Rationale and objectives: Accurate risk stratification is critical for guiding personalized treatment in resectable pancreatic cancer (RPC). This retrospective study assessed the utility of habitat radiomics for predicting recurrence-free survival (RFS) in RPC patients.
Materials and methods: A total of 455 RPC patients were divided into training and external test sets from January 2018 to July 2024. Tumors were segmented into subregions using habitat radiomics to capture localized heterogeneity. Seven machine learning models, including random survival forest (RSF), were compared using Harrell's C-index. The optimal model underwent further validation through time-dependent ROC and Kaplan-Meier (KM) analyses. Shapley additive explanations (SHAP) and survival local interpretable model-agnostic explanations (SurvLIME) were applied to enhance model interpretability.

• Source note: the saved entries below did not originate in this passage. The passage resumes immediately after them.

Lemma list_ascii_of_string_app (s1 s2 : string) :
  String.list_ascii_of_string (s1 +:+ s2)
  = String.list_ascii_of_string s1 ++ String.list_ascii_of_string s2.
Proof. induction s1 as [|c s1 IH]; [done|]. simpl. rewrite IH. reflexivity. Qed.

(** Lower-casing neither makes nor unmakes a full stop. *)
Lemma toLowerCase_ascii_full_stop c :
  Ascii.eqb (toLowerCase_ascii c) full_stop = Ascii.eqb c full_stop.
Proof. destruct c as [[] [] [] [] [] [] [] []]; reflexivity. Qed.

Lemma lastIndexOf_toLowerCase l :
  lastIndexOf full_stop (toLowerCase_ascii <$> l) = lastIndexOf full_stop l.
Proof.
  induction l as [|c l IH]; [done|]. cbn [fmap list_fmap lastIndexOf].
  fold (toLowerCase_ascii <$> l). by rewrite IH, toLowerCase_ascii_full_stop.
Qed.

Lemma lastIndexOf_absent c l : c ∉ l -> lastIndexOf c l = None.
Proof.
  induction l as [|x l IH]; [done|]. intros H. apply not_elem_of_cons in H as [Hx Hl].
  cbn. rewrite (IH Hl). destruct (Ascii.eqb_spec x c); congruence.
Qed.

(** The last occurrence is the one followed by no other. *)
Lemma lastIndexOf_app c l1 l2 :
  c ∉ l2 -> lastIndexOf c (l1 ++ c :: l2) = Some (length l1).
Proof.
  intros H. induction l1 as [|x l1 IH]; cbn.
  - by rewrite (lastIndexOf_absent _ _ H), Ascii.eqb_refl.
  - by rewrite IH.
Qed.
Lemma get_rot_axis_angle_state_witness :
  gen_seed counter_gen 42 <> None
  /\ store (snd (get_rot_axis_angle (Some 42%Z) two_chains_world))
     = store two_chains_world
  /\ rng (snd (get_rot_axis_angle (Some 42%Z) two_chains_world))
     = rng (snd (get_rot_axis_angle (Some 42%Z)
                   (@Build_world string counter_gen [] 7%nat))).
Proof.
  split; [exact seed_42_accepted|].
  destruct (get_rot_axis_angle_state (Some 42%Z) 42 two_chains_world
              (@Build_world string counter_gen [] 7%nat)) as [H1 H2].
  split; [exact H1 | exact (H2 seed_42_accepted)].
Defined.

Results: The RSF model based on habitat radiomics achieved a C-index of 0.828 in the training cohort and 0.702, 0.680 in external test sets, outperforming whole-tumor radiomics (p<0.05). Time-dependent ROC analysis showed AUCs of 0.71, 0.83, and 0.79 at 0.5, 1, and 2 years in the first test set, and 0.65, 0.79, and 0.75 in the second test set. KM analysis revealed that the predicted low-risk groups had significantly longer RFS compared to the predicted high-risk groups in both external test sets (all p<0.05). Interpretability analysis identified key variables, including Feature 1, Feature 5, Feature 2, and Feature 4 from Habitat Subregion 1, and Feature 3 from Habitat Subregion 3.
Conclusion: The habitat radiomics RSF machine learning model improves prognostic accuracy and interpretability for postoperative RPC, providing a promising tool for personalized management.